/model-pcacti

Replace the cache modeling tool "pcacti" with machine learning models

Primary LanguagePython

model-pcacti

Replace the cache modeling tool "PCACTI" with machine learning models.

Environment

PCACTI can be downloaded from this source (https://sportlab.usc.edu/downloads/download/), select PACKAGE - PCACTI on the webpage. You need to extract PCACTI into a directory named "pcacti" and run make under "pcacti" to build the tool.

Put this repository aside to "pcacti", see below for directory structure.

..
|
+-- pcacti
|     |
|     +--README
|     +--makefile
|     +--...
|
|-- model-pcacti
|     |
|     +--README.md
|     +--...

A Python environment with packages like scikit-learn and matplotlib is required for this project.

How to run our code

First, specify your settings in settings.cfg. For each line under "Input", specify the name of the cache configs to vary (as they appear in ref.xml) and their permissible values. For each line under "Output", specify the name of a output attribute you want to collect (as they appear in PCACTI's stdout). For each line under "Setup", specify the how the machine learning experiment is run, see comments in settings.cfg file.

Run python train.py to collect data, train model and evaluate model. The first time you run the program, data will be collected from PCACTI and written to data.csv, all combinations of cache config is explored. This might take a long time. An errs.csv is also generated containing invalid cache configurations that we attempted to use. To trigger (re-)collection of data from PCACTI, you must delete "data.csv" or make sure it doesn't exist (or else the cached data in data.csv is used).

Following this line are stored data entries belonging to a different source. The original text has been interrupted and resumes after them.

Lemma denotesDate_dec (day month year : string) :
  {denotesDate day month year} + {~ denotesDate day month year}.
Proof.
  unfold denotesDate, validDate.
  destruct (Z_le_dec 1 (JS.parseInt month)),
    (Z_le_dec (JS.parseInt month) 12),
    (Z_le_dec 1 (JS.parseInt day)),
    (Z_le_dec (JS.parseInt day)
       (EcmaDate.daysInMonth (JS.parseInt (expandYear year))
          (JS.parseInt month)));
    try (left; lia); right; lia.
Qed.

(** With a [Date] parser that refuses a three-digit year, the year of an
    accepted string has two or four digits. *)
Lemma accepted_year_length (pf : Platform) (s day month year : string) :
  refusesShortYears pf ->
  germanShape s day month year ->
  parseGermanDate pf (Some s) <> None ->
  String.length year = 2%nat \/ String.length year = 4%nat.
Proof.
  intros Ho M H.
  destruct (Nat.eq_dec (String.length year) 3) as [E3|];
    [|destruct M as (_ & _ & _ & _ & _ & _ & L); lia].
  exfalso. apply H.
  rewrite (parseGermanDate_matched pf s day month year M). cbv zeta.
  pose proof M as (_ & D1 & D2 & D3 & L1 & L2 & _).
  destruct (padStart_digitRun day D1 L1) as [Rd _].
  destruct (padStart_digitRun month D2 L2) as [Rm _].
  assert (N : JSDate.parse pf
                (expandYear year ++ "-" ++ JS.padStart 2 "0" month ++ "-"
                 ++ JS.padStart 2 "0" day ++ "T00:00:00Z") = None).
  { unfold JSDate.parse, expandYear. rewrite E3. cbn [Nat.eqb].
    rewrite (isoFields_short_year year _ E3 D3).
    apply Ho; auto. split; auto. }
  rewrite N. reflexivity.
Qed.

(** X3.  In a browser at or east of Greenwich whose [Date] parser refuses
    a date and time written with a three-digit year, [parseGermanDate]
    accepts exactly the strings [day.month.year] with a year of two or
    four digits that name a day of the calendar. *)
Theorem accepts_exactly_calendar_days_east (pf : Platform) (s r : string) :
  eastOfGreenwich pf -> refusesShortYears pf ->
  (parseGermanDate pf (Some s) = Some r <->
   exists day month year,
     germanShape s day month year
     /\ (String.length year = 2%nat \/ String.length year = 4%nat)
     /\ denotesDate day month year
     /\ r = isoOf day month year).
Proof.
  intros He Ho. split.
  - intros H.
    destruct (parseGermanDate_sound pf s r H) as (d & m & y & M & -> & V).
    exists d, m, y. split; [exact M|]. split; [|split; [exact V|reflexivity]].
    apply (accepted_year_length pf s d m y Ho M). congruence.
  - intros (d & m & y & M & L & V & ->).
    apply parseGermanDate_east; auto.
    destruct L as [L|L]; rewrite L; discriminate.
Qed.
(** * OSLC client: resource model, discovery documents, transport and CRUD

    A shallow embedding of the TypeScript OSLC client
    (src/OSLCResource.ts, src/RootServices.ts, src/ServiceProviderCatalog.ts,
    src/ServiceProvider.ts and dist/OSLCClient.js) together with the
    properties its specification states about it.

    The client is written against three collaborators that are not part of
    the repository: the rdflib triple store, the host's WHATWG [URL] class
    and the axios HTTP client.  The store is modelled concretely (a list of
    quads in insertion order, the way [IndexedFormula.statements] keeps
    them); the URL parser, the JSON parser, the DOM parser, the RDF
    parser/serializer and the network are taken as parameters.  A response
    carries its data as axios hands it over: the body text, or the value
    axios's default [transformResponse] has parsed from it when the body is
    JSON.  Left out of the model: rdflib's merging of nodes
    under owl:sameAs and functional properties.  The methods of
    [OSLCResource] take a property given as a string to be an absolute IRI,
    which is what [store.sym] accepts; where the client hands other strings
    of its caller to [sym], the check of the [NamedNode] constructor is
    modelled ([NamedNode_new]).

    A resource holds its store by value; the properties below never depend
    on two resources sharing one store.  A parse that rdflib leaves running
    when [$rdf.parse] returns (JSON-LD, N-Quads) is recorded with the state:
    its statements reach the store object, and its exception the runtime,
    after the call that started it has returned. *)

From Stdlib Require Import String Ascii List ZArith Bool Lia.
From stdpp Require Import base option strings list gmap pretty.

Local Open Scope string_scope.
Local Open Scope list_scope.
(** * cursor-mcp-manager: state reconciliation, Docker adapter, IDE config sync

    A shallow embedding of the lifecycle core of the MCP server manager:
    - [src/state.ts]                          (module [State])
    - [src/services/docker-service.ts]        (module [DockerService])
    - [src/services/health-validator-service.ts] (module [HealthValidator])
    - [src/services/cursor-service.ts]        (module [CursorService])
    - [src/orchestrator.ts]                   (module [Orchestrator])
    - [src/config.ts], the list of enabled servers (module [ServerConfigs])
    - [src/utils/server-validator.ts]         (module [ServerValidator])
    - [src/commands/health-check.ts]          (module [HealthCheckCommand])

    Conventions.  JavaScript strings are Rocq strings; a JavaScript object is
    the association list of its own properties, in the order [Object.keys]
    lists them (array indices first, ascending, then the other names as they
    were created); members found on a prototype are looked up apart;
    [undefined] is [None].  Asynchronous code is sequential here: every
    [await] is a bind of the monad [M] below, which threads the outside world
    and carries JavaScript exceptions. *)

From Stdlib Require Import ZArith String Ascii List Bool.
From stdpp Require Import base option list strings gmap pretty.

Set Warnings "-register-all".
Local Open Scope string_scope.
Local Open Scope list_scope.

(** ** JavaScript strings and numbers *)

Module Js.

(** ASCII part of ECMAScript's WhiteSpace and LineTerminator classes
    (TAB, LF, VT, FF, CR, SP), the characters [trim] and [parseInt] skip. *)
Definition isWhiteSpace (c : ascii) : bool :=
  let n := nat_of_ascii c in
  ((9 <=? n)%nat && (n <=? 13)%nat) || (n =? 32)%nat.

Fixpoint trimStart (s : string) : string :=
  match s with
  | String c rest => if isWhiteSpace c then trimStart rest else s
  | EmptyString => EmptyString
  end.

(** [trimEnd] drops the trailing white space: a character is kept when it is
    not white space or when something is kept after it. *)
Fixpoint trimEnd (s : string) : string :=
  match s with
  | String c rest =>
      match trimEnd rest with
      | EmptyString => if isWhiteSpace c then EmptyString else String c EmptyString
      | kept => String c kept
      end
  | EmptyString => EmptyString
  end.

(** [String.prototype.trim] *)
Definition trim (s : string) : string := trimEnd (trimStart s).

(** [String.prototype.startsWith] *)
Definition startsWith (s p : string) : bool := String.prefix p s.

(** Truthiness of a string: the empty string is the only falsy one. *)
Definition truthyStr (s : string) : bool :=
  match s with EmptyString => false | _ => true end.

Definition digitOf (c : ascii) : option Z :=
  let n := Z.of_nat (nat_of_ascii c) in
  if ((48 <=? n) && (n <=? 57))%Z then Some (n - 48)%Z else None.

(** Value of the longest prefix of decimal digits; [None] without a digit. *)
Fixpoint digitsRun (acc : option Z) (s : string) : option Z :=
  match s with
  | String c rest =>
      match digitOf c with
      | Some d => digitsRun (Some (10 * default 0 acc + d)%Z) rest
      | None => acc
      end
  | EmptyString => acc
  end.

(** [Number.parseInt(s, 10)]: leading white space, an optional sign, then the
    longest run of digits; [None] is [NaN].  The integer is exact, as the
    JavaScript number is up to 2^53. *)
Definition parseInt (s : string) : option Z :=
  match trimStart s with
  | String "-" rest => Z.opp <$> digitsRun None rest
  | String "+" rest => digitsRun None rest
  | t => digitsRun None t
  end.

(** Interpolation of an integer number in a template literal. *)
Definition numberToString (n : Z) : string := pretty n.

(** [s.split(sep)] for a separator of one character. *)
Fixpoint split (sep : ascii) (s : string) : list string :=
  match s with
  | EmptyString => [EmptyString]
  | String c rest =>
      if Ascii.eqb c sep then EmptyString :: split sep rest
      else
        match split sep rest with
        | piece :: pieces => String c piece :: pieces
        | [] => [String c EmptyString]
        end
  end.

End Js.

(** ** src/types.ts *)

Inductive McpTransportType := http | stdio.

(** JSON values, for [Record<string, unknown>] and the IDE's document.  A
    number is kept as its canonical rendering, so two values have the same
    [JSON.stringify] text exactly when they are the same term. *)
Inductive json :=
| JNull
| JBool (b : bool)
| JNum (repr : string)
| JStr (s : string)
| JArr (items : list json)
| JObj (fields : list (string * json)).

Module HealthValidatorConfig.
Record t := mk {
  method : string;
  params : list (string * json);
  responseContains : option string;
  timeoutMs : option Z;
}.
End HealthValidatorConfig.

Module McpServerConfig.
Record t := mk {
  name : string;
  description : string;
  image : string;
  args : list string;
  postStartInstructions : option string;
  healthValidator : option HealthValidatorConfig.t;
  type : McpTransportType;
}.
End McpServerConfig.

Module McpState.
Record t := mk {
  name : string;
  endpoint : string;
  envFile : option string;
  online : bool;
  manageCursorConfig : option bool;
}.
End McpState.

Module McpStateFile.
Record t := mk {
  mcps : list McpState.t;
  updatedOn : option string;
}.
End McpStateFile.

(** [CursorMcpEntry = CursorHttpMcpEntry | CursorStdioMcpEntry] *)
Inductive CursorMcpEntry :=
| CursorHttpMcpEntry (url : string)
| CursorStdioMcpEntry (command : string) (args : list string).

(** ** The host: what the program imports from outside the repository *)

(** Result of [new Deno.Command(...).output()]. *)
Record CommandOutput := {
  code : Z;
  stdout : string;
  stderr : string;
}.
Lemma split_on_app (sep : ascii) (a b : string) :
  all_chars (not_char sep) a = true ->
  Py.split_on sep (a +:+ String sep b) = a :: Py.split_on sep b.
Proof.
  induction a as [|c a IH].
  - intros _. rewrite app_nil. simpl. by rewrite Ascii.eqb_refl.
  - intros Hall. simpl in Hall. apply andb_true_iff in Hall as [Hc Ha].
    unfold not_char in Hc. apply negb_true_iff in Hc.
    rewrite app_cons. simpl. by rewrite Hc, (IH Ha).
Qed.

Lemma rstrip_white (ws : string) :
  all_chars Py.isspace ws = true -> Py.rstrip ws = "".
Proof.
  induction ws as [|c ws IH]; [done|]. simpl.
  intros [Hc Hws]%andb_true_iff. by rewrite (IH Hws), Hc.
Qed.

Lemma rstrip_app_white (x ws : string) :
  all_chars Py.isspace ws = true -> Py.rstrip (x +:+ ws) = Py.rstrip x.
Proof.
  intros Hws. induction x as [|c x IH].
  - rewrite app_nil. by apply rstrip_white.
  - rewrite app_cons. simpl. by rewrite IH.
Qed.

Lemma rstrip_app_fixed (a b : string) :
  nonempty b = true -> Py.rstrip b = b -> Py.rstrip (a +:+ b) = a +:+ b.
Proof.
  intros Hne Hb. induction a as [|c a IH]; [by rewrite app_nil|].
  rewrite app_cons. simpl. rewrite IH.
  destruct (a +:+ b) eqn:E; [|done].
  destruct a; [|discriminate]. rewrite app_nil in E. by subst b.
Qed.

Lemma rstrip_nonempty (c : ascii) (s : string) :
  Py.isspace c = false -> nonempty (Py.rstrip (String c s)) = true.
Proof. intros Hc. simpl. destruct (Py.rstrip s); by rewrite ?Hc. Qed.

Lemma nonempty_app_r (a b : string) :
  nonempty b = true -> nonempty (a +:+ b) = true.
Proof. intros Hb. destruct a; [by rewrite app_nil|done]. Qed.

Lemma device_listing_rstrip (devices : list (string * string)) (a : string) :
  Forall (fun d => device_status_ok (snd d)) devices ->
  nonempty a = true -> Py.rstrip a = a ->
  Py.rstrip (a +:+ device_lines devices) = a +:+ device_lines devices.
Proof.
  revert a. induction devices as [|[id st] ds IH]; intros a Hsts Ha Hra; simpl.
  - by rewrite string_app_nil_r.
  - inversion Hsts as [|? ? (Hne & _ & Hfix) Hrest]; subst. simpl in Hne, Hfix.
    rewrite <- string_app_assoc.
    replace (a +:+ String "010" (id +:+ String "009" st))
      with ((a +:+ String "010" (id +:+ String "009" "")) +:+ st).
    2:{ rewrite !string_app_assoc, !app_cons, !string_app_assoc. done. }
    apply (IH _ Hrest).
    + by apply nonempty_app_r.
    + by apply rstrip_app_fixed.
Qed.

Lemma device_listing_lines (devices : list (string * string)) (a : string) :
  Forall (fun d => device_id_ok (fst d)) devices ->
  Forall (fun d => device_status_ok (snd d)) devices ->
  all_chars (not_char "010") a = true ->
  Py.split_on "010" (a +:+ device_lines devices)
  = a :: map (fun d => fst d +:+ String "009" (snd d)) devices.
Proof.
  revert a. induction devices as [|[id st] ds IH]; intros a Hids Hsts Ha; simpl.
  - rewrite string_app_nil_r. by apply split_on_without.
  - inversion Hids as [|? ? (_ & Hid) Hids']; subst.
    inversion Hsts as [|? ? (_ & Hst & _) Hsts']; subst. simpl in *.
    rewrite app_cons, (split_on_app _ _ _ Ha).
    f_equal. apply (IH _ Hids' Hsts').
    rewrite all_chars_app. simpl. rewrite Hst, andb_true_r.
    eapply all_chars_impl; [|exact Hid].
    intros c Hc. unfold not_char. apply negb_true_iff.
    destruct (Ascii.eqb c "010") eqn:E; [|done].
    apply Ascii.eqb_eq in E as ->. done.
Qed.

Lemma device_line_kept (id st : string) :
  device_id_ok id -> nonempty (Py.strip (id +:+ String "009" st)) = true.
Proof.
  intros [Hne Hid]. destruct id as [|c id]; [discriminate|].
  simpl in Hid. apply andb_true_iff in Hid as [Hc _].
  apply negb_true_iff in Hc. rewrite app_cons.
  unfold Py.strip. cbn [Py.lstrip]. rewrite Hc. by apply rstrip_nonempty.
Qed.

Lemma device_line_id (id st : string) :
  device_id_ok id -> hd "" (Py.split_on "009" (id +:+ String "009" st)) = id.
Proof.
  intros [_ Hid]. rewrite split_on_app; [done|].
  eapply all_chars_impl; [|exact Hid].
  intros c Hc. unfold not_char. apply negb_true_iff.
  destruct (Ascii.eqb c "009") eqn:E; [|done].
  apply Ascii.eqb_eq in E as ->. done.
Qed.

Lemma device_lines_read (devices : list (string * string)) :
  Forall (fun d => device_id_ok (fst d)) devices ->
  List.map (fun line => hd "" (Py.split_on "009" line))
    (List.filter (fun line => nonempty (Py.strip line))
       (map (fun d => fst d +:+ String "009" (snd d)) devices))
  = map fst devices.
Proof.
  induction 1 as [|[id st] ds Hid _ IH]; [done|]. simpl in *.
  rewrite (device_line_kept id st Hid). simpl.
  by rewrite (device_line_id id st Hid), IH.
Qed.

Lemma strip_device_listing (devices : list (string * string)) (trailer : string) :
  Forall (fun d => device_status_ok (snd d)) devices ->
  all_chars Py.isspace trailer = true ->
  Py.strip (device_listing devices +:+ trailer) = device_listing devices.
Proof.
  intros Hsts Hws. unfold Py.strip, device_listing.
  rewrite string_app_assoc.
  change ("List of devices attached" +:+ (device_lines devices +:+ trailer))
    with (String "L" ("ist of devices attached"
                      +:+ (device_lines devices +:+ trailer))).
  cbn [Py.lstrip]. change (Py.isspace "L") with false. cbv iota.
  change (String "L" ("ist of devices attached"
                      +:+ (device_lines devices +:+ trailer)))
    with ("List of devices attached" +:+ (device_lines devices +:+ trailer)).
  rewrite <- string_app_assoc, (rstrip_app_white _ _ Hws).
  by apply device_listing_rstrip.
Qed.
(** * jsn: a JSON scanner, value reader and marshaling engine

    A shallow embedding of the Go package [jsn] (scanner.go, reader.go,
    decorator.go, writer.go) and the properties of it that its
    specification states.

    Conventions of the embedding.
    - A Go [string] or [[]byte] is a [list byte]; a Go [byte] is [Byte.byte].
    - The scanner cursor [cur] (a Go [int] that indexes a slice) is a [nat].
    - A Go function returning [(T, error)] from the decoder returns [Res T];
      [Marshal] returns the pair as the source does.
    - Every [for] loop of the scanner is a [Fixpoint] on the number of bytes
      left; the recursive descent of [ReadValue] is a [Fixpoint] on fuel, and
      [ReadValue_fuel_enough] shows that the fuel it is started with is
      never used up.
    - The standard library functions the package calls ([strconv.ParseUint],
      [strconv.ParseFloat], [strconv.FormatFloat], [strconv.FormatInt],
      the conversion [string(rune)], [sort.Slice]) are modelled in
      [Module strconv], [Module utf8] and [Module sort] from their documented
      behaviour, in exact integer arithmetic. *)

From Stdlib Require Import String.
From Stdlib Require Import ZArith NArith List Lia Bool.
From Stdlib Require Import Strings.Byte.
From Stdlib Require Import Permutation Sorting.Sorted.
From Stdlib Require Import Floats.SpecFloat.
Import ListNotations.

Set Implicit Arguments.

(* ================================================================== *)
(** * Bytes *)

Abbreviation bytes := (list byte).

(** [[]byte("...")] *)
Definition B (s : string) : bytes := list_byte_of_string s.

Definition byte_to_Z (c : byte) : Z := Z.of_N (Byte.to_N c).

(** Conversion of an integer to [byte], truncating to 8 bits as Go's
    arithmetic on [byte] does. *)
Definition byte_of_Z (z : Z) : byte :=
  match Byte.of_N (Z.to_N (z mod 256)) with
  | Some c => c
  | None => x00
  end.

Definition byte_leb (a c : byte) : bool := (byte_to_Z a <=? byte_to_Z c)%Z.
Definition byte_ltb (a c : byte) : bool := (byte_to_Z a <? byte_to_Z c)%Z.

Fixpoint bytes_eqb (a c : bytes) : bool :=
  match a, c with
  | [], [] => true
  | x :: a', y :: c' => Byte.eqb x y && bytes_eqb a' c'
  | _, _ => false
  end.

(** Go's [<] on strings: byte-wise lexicographic order. *)
Fixpoint bytes_ltb (a c : bytes) : bool :=
  match a, c with
  | _, [] => false
  | [], _ :: _ => true
  | x :: a', y :: c' =>
      if byte_ltb x y then true
      else if byte_ltb y x then false
      else bytes_ltb a' c'
  end.

(** [s[lo:hi]] *)
Definition slice (s : bytes) (lo hi : nat) : bytes := firstn (hi - lo) (skipn lo s).

(** [s[i]] (the embedding reads [0] out of range; every use is guarded). *)
Definition index (s : bytes) (i : nat) : byte := nth i s x00.

(* ================================================================== *)
(** * Errors *)

Inductive error : Type :=
| ErrUnexpectedToken
| ErrUnexpectedEOF
| ErrInvalidNumber
| ErrInvalidString
| ErrInvalidUnicodeEscape
| ErrNumericValueOutOfRange
| ErrInvalidFloatPrecision (p : Z)      (* "invalid float precision: %d" *)
| ErrUnsupportedFloat (v : spec_float)  (* "unsupported float value: %v" *)
| UnsupportedTypeError (type : bytes)   (* "jsn: unsupported type: ..." *)
| ErrForeign (msg : bytes).             (* an error made outside the package:
                                           by a user callback or an io.Writer *)

Inductive Res (A : Type) : Type :=
| Ok (a : A)
| Err (e : error).
Arguments Ok {A} a.
Arguments Err {A} e.

(* ================================================================== *)
(** * The parts of Go's standard library that the package calls *)

Module utf8.

  (** [string(r)] for a rune [r]: its UTF-8 encoding; a rune that is not a
      Unicode scalar value (a surrogate half, or out of range) converts to
      U+FFFD, the three bytes EF BF BD. *)
Definition RuneError : bytes := [xef; xbf; xbd].

Definition string_of_rune (r : Z) : bytes :=
    if (r <? 0)%Z then RuneError
    else if (r <=? 0x7F)%Z then [byte_of_Z r]
    else if (r <=? 0x7FF)%Z then
      [byte_of_Z (Z.lor 0xC0 (Z.shiftr r 6));
       byte_of_Z (Z.lor 0x80 (Z.land r 0x3F))]
    else if ((0xD800 <=? r) && (r <=? 0xDFFF))%Z then RuneError
    else if (r <=? 0xFFFF)%Z then
      [byte_of_Z (Z.lor 0xE0 (Z.shiftr r 12));
       byte_of_Z (Z.lor 0x80 (Z.land (Z.shiftr r 6) 0x3F));
       byte_of_Z (Z.lor 0x80 (Z.land r 0x3F))]
    else if (r <=? 0x10FFFF)%Z then
      [byte_of_Z (Z.lor 0xF0 (Z.shiftr r 18));
       byte_of_Z (Z.lor 0x80 (Z.land (Z.shiftr r 12) 0x3F));
       byte_of_Z (Z.lor 0x80 (Z.land (Z.shiftr r 6) 0x3F));
       byte_of_Z (Z.lor 0x80 (Z.land r 0x3F))]
    else RuneError.

  (** A UTF-16 surrogate half. *)
Definition is_surrogate (r : Z) : bool := ((0xD800 <=? r) && (r <=? 0xDFFF))%Z.
Definition is_high_surrogate (r : Z) : bool := ((0xD800 <=? r) && (r <=? 0xDBFF))%Z.
Definition is_low_surrogate (r : Z) : bool := ((0xDC00 <=? r) && (r <=? 0xDFFF))%Z.

  (** The scalar value a high/low surrogate pair stands for (UTF-16). *)
Definition combine_surrogates (hi lo : Z) : Z :=
    (0x10000 + (hi - 0xD800) * 0x400 + (lo - 0xDC00))%Z.

End utf8.

Module strconv.

Inductive NumErr := ErrSyntax | ErrRange.

Definition is_digit (c : byte) : bool := byte_leb "0" c && byte_leb c "9".

Definition digit_val (c : byte) : Z := (byte_to_Z c - 48)%Z.

Definition hex_val (c : byte) : option Z :=
    if byte_leb "0" c && byte_leb c "9" then Some (byte_to_Z c - 48)%Z
    else if byte_leb "a" c && byte_leb c "f" then Some (byte_to_Z c - 97 + 10)%Z
    else if byte_leb "A" c && byte_leb c "F" then Some (byte_to_Z c - 65 + 10)%Z
    else None.

Fixpoint hex_acc (acc : Z) (s : bytes) : option Z :=
    match s with
    | [] => Some acc
    | c :: s' =>
        match hex_val c with
        | Some d => hex_acc (acc * 16 + d)%Z s'
        | None => None
        end
    end.

  (** [strconv.ParseUint(s, 16, 16)]: [s] must be a non-empty run of
      hexadecimal digits (no sign, no prefix, no underscore) whose value
      fits 16 bits; [None] stands for any error. *)
Definition ParseUint_16_16 (s : bytes) : option Z :=
    match s with
    | [] => None
    | _ =>
        match hex_acc 0 s with
        | Some v => if (v <=? 0xFFFF)%Z then Some v else None
        | None => None
        end
    end.

  (** ** [strconv.ParseFloat(s, 64)] on decimal literals

      The literal is read as Go's [readFloat] reads a base-10 literal:
      an optional sign, digits with at most one point and at least one
      digit, an optional exponent whose accumulation stops growing at
      10000.  Its exact value [D * 10^k] is then rounded to the nearest
      binary64 number, ties to even; a result beyond the largest finite
      number is [±Inf] with [ErrRange], and a result too small for a
      subnormal is zero with no error.  The other forms [ParseFloat]
      takes (hexadecimal, [inf], [nan], digit separators) are answered
      [ErrSyntax] here: [parseNumber] passes none of them on. *)

Definition prec64 : Z := 53.
Definition emax64 : Z := 1024.

  (** Leading decimal digits of [s]: their value appended to [acc], their
      number, and the rest of [s]. *)
Fixpoint read_digits (s : bytes) (acc : Z) (n : Z) : Z * Z * bytes :=
    match s with
    | c :: s' =>
        if is_digit c then read_digits s' (acc * 10 + digit_val c)%Z (n + 1)%Z
        else (acc, n, s)
    | [] => (acc, n, s)
    end.

  (** Exponent digits, as [readFloat] accumulates them. *)
Fixpoint read_exp (s : bytes) (e : Z) (n : Z) : Z * Z * bytes :=
    match s with
    | c :: s' =>
        if is_digit c
        then read_exp s' (if (e <? 10000)%Z then e * 10 + digit_val c else e)%Z (n + 1)%Z
        else (e, n, s)
    | [] => (e, n, s)
    end.

  (** The binary64 number nearest to [D * 10^k], for [D >= 0]. *)
Definition round_decimal (neg : bool) (D k : Z) : spec_float :=
    match D with
    | Zpos m =>
        if (0 <=? k)%Z
        then binary_round prec64 emax64 neg (m * Z.to_pos (10 ^ k))%positive 0
        else
          let '(q, e, l) := SFdiv_core_binary prec64 emax64 D 0 (10 ^ (- k)) 0 in
          binary_round_aux prec64 emax64 neg q e l
    | _ => S754_zero neg
    end.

You can concatenate different data.csv files together to aggregate data, as long as they are generated using two settings.cfg files whose only difference is the permissible values of "Input". We used this method to aggregate data for L2 and L3 level cache, whose range of permissible cache sizes are different, into one data.csv.

Currently, we implemented four models: Multi-layer Perceptron regressor and K-nearest neighbors, Support Vector Regressor and Random Forest. train.py also supports hyperparameter search, for that, set "Param Search" in the "Setup" section in settings.cfg to True before running python train.py. analyze_running_time.py analyzes and compares running time of cacti and our models. batch_experiment.py runs a series of experiments in the random train-test-split setting. batch_technode.py runs a series of experiments in the split according to tech node setting. See comments at the top of the each source file for how to run them in the command line.

Optional modifications to PCACTI

PCACTI supports passing cache configuration through a xml file or command line arguments. This project passes the configurations through a xml file by default. If you want to try passing cache configurations through command line arguments, please add the following lines to PCACTI's source code, in file io.cc, function cacti_interface just before line 848 (init_tech_params(g_ip->F_sz_um, false);), and recompile:

strcpy(g_ip->data_array_cell_tech_file,"xmls/devices/cmos_14nm_std.xml");
strcpy(g_ip->data_array_peri_tech_file,"xmls/devices/cmos_14nm_std.xml");
strcpy(g_ip->tag_array_cell_tech_file,"xmls/devices/cmos_14nm_std.xml");
strcpy(g_ip->tag_array_peri_tech_file,"xmls/devices/cmos_14nm_std.xml");

Note that this is not required for the rest of the project to run. You can use the function "run_program_cmdarg" in file run_cacti.py to call cacti passing cache configurations in the command line arguments - this is not the default behavior.

To profile PCACTI, run make DBG under "pcacti" to compile it in debug and un-optimized mode. Then invoke your profiler, for instance, run valgrind --tool=callgrind ./cacti -infile ../model-pcacti/ref.xml, and then callgrind-annotate in directory "pcacti".